**What needs to be done**
Every line below between the line holding "Context (Hfresh : forall" and the line holding "intros Hj. unfold", inclusive, should be repeated exactly, and all other lines omitted.
**** Source information ****
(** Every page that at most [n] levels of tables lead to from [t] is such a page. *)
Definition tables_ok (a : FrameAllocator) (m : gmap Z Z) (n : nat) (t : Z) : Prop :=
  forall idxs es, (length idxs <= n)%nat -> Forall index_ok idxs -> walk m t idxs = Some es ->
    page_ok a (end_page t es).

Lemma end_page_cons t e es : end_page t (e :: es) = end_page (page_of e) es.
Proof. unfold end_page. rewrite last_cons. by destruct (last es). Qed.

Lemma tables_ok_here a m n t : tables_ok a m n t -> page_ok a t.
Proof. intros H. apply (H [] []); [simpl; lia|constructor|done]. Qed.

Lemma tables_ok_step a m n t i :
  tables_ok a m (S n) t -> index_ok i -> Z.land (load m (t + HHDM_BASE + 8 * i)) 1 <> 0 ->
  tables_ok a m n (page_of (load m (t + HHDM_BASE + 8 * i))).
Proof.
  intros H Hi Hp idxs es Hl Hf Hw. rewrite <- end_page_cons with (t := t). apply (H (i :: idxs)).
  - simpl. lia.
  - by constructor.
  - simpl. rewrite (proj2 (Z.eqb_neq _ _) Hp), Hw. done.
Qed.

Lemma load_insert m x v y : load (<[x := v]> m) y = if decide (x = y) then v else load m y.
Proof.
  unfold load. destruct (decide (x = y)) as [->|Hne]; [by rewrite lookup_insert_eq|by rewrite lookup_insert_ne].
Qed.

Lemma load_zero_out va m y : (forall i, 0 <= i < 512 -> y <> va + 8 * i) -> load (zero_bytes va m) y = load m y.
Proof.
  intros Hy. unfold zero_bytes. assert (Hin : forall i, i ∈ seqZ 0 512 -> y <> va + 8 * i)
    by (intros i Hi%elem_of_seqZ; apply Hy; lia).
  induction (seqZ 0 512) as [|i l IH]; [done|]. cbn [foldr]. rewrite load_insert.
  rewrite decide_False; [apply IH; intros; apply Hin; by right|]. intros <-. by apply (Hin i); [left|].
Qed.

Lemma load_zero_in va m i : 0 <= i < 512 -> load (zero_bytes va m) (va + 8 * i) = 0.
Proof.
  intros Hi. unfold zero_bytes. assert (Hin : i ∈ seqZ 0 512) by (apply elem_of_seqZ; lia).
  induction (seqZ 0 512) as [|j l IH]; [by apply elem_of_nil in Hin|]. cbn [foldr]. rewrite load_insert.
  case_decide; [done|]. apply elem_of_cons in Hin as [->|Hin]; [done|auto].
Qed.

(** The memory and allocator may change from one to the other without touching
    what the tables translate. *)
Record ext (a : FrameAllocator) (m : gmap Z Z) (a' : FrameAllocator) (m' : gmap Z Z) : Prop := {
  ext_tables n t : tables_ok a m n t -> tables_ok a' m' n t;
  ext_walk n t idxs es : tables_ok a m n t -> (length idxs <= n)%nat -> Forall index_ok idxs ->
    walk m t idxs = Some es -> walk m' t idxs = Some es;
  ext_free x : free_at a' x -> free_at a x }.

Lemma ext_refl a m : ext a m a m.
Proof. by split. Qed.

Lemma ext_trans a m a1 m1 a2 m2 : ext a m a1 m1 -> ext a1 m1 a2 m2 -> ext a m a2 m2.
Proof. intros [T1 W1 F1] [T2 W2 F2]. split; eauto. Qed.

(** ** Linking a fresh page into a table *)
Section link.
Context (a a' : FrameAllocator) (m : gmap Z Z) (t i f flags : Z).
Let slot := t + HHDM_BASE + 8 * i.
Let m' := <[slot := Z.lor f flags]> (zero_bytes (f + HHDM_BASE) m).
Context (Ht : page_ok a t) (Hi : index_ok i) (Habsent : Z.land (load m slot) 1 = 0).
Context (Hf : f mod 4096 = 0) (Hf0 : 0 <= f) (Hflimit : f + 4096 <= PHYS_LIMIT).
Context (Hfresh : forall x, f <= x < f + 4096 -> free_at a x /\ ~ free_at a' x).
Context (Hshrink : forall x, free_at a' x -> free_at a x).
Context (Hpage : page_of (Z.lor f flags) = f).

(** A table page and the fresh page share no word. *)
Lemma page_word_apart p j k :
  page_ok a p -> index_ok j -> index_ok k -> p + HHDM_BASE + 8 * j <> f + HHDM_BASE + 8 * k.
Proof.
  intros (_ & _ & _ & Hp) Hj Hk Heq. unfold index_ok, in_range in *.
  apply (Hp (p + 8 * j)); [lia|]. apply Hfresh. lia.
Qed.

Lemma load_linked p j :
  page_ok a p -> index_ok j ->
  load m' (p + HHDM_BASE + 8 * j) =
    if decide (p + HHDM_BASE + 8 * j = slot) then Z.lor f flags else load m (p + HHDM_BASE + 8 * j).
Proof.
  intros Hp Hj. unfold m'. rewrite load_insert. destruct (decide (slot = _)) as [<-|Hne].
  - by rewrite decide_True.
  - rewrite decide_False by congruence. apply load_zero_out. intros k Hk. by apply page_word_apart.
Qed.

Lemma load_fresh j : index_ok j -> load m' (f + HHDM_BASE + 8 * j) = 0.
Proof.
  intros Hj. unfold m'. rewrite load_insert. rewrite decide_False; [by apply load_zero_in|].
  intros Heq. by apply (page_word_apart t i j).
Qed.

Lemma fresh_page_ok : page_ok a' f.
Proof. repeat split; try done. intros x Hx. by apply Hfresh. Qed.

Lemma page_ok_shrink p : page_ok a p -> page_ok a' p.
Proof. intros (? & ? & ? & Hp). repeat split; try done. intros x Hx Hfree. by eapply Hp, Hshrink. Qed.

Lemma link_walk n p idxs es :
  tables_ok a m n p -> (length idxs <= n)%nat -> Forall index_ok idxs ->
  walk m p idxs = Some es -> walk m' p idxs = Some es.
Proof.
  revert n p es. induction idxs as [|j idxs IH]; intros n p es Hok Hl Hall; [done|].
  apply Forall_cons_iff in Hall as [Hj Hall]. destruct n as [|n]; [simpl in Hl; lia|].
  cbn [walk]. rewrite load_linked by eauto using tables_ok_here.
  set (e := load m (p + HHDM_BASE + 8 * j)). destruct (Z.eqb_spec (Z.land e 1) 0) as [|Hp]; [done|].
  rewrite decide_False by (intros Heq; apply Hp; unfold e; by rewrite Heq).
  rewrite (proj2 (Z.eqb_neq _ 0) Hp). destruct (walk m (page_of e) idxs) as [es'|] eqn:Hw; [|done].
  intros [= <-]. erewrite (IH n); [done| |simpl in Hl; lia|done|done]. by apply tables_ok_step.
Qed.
****
**Finished exercise**
Context (Hfresh : forall x, f <= x < f + 4096 -> free_at a x /\ ~ free_at a' x).
Context (Hshrink : forall x, free_at a' x -> free_at a x).
Context (Hpage : page_of (Z.lor f flags) = f).

(** A table page and the fresh page share no word. *)
Lemma page_word_apart p j k :
  page_ok a p -> index_ok j -> index_ok k -> p + HHDM_BASE + 8 * j <> f + HHDM_BASE + 8 * k.
Proof.
  intros (_ & _ & _ & Hp) Hj Hk Heq. unfold index_ok, in_range in *.
  apply (Hp (p + 8 * j)); [lia|]. apply Hfresh. lia.
Qed.

Lemma load_linked p j :
  page_ok a p -> index_ok j ->
  load m' (p + HHDM_BASE + 8 * j) =
    if decide (p + HHDM_BASE + 8 * j = slot) then Z.lor f flags else load m (p + HHDM_BASE + 8 * j).
Proof.
  intros Hp Hj. unfold m'. rewrite load_insert. destruct (decide (slot = _)) as [<-|Hne].
  - by rewrite decide_True.
  - rewrite decide_False by congruence. apply load_zero_out. intros k Hk. by apply page_word_apart.
Qed.

Lemma load_fresh j : index_ok j -> load m' (f + HHDM_BASE + 8 * j) = 0.
Proof.
  intros Hj. unfold m'. rewrite load_insert. rewrite decide_False; [by apply load_zero_in|].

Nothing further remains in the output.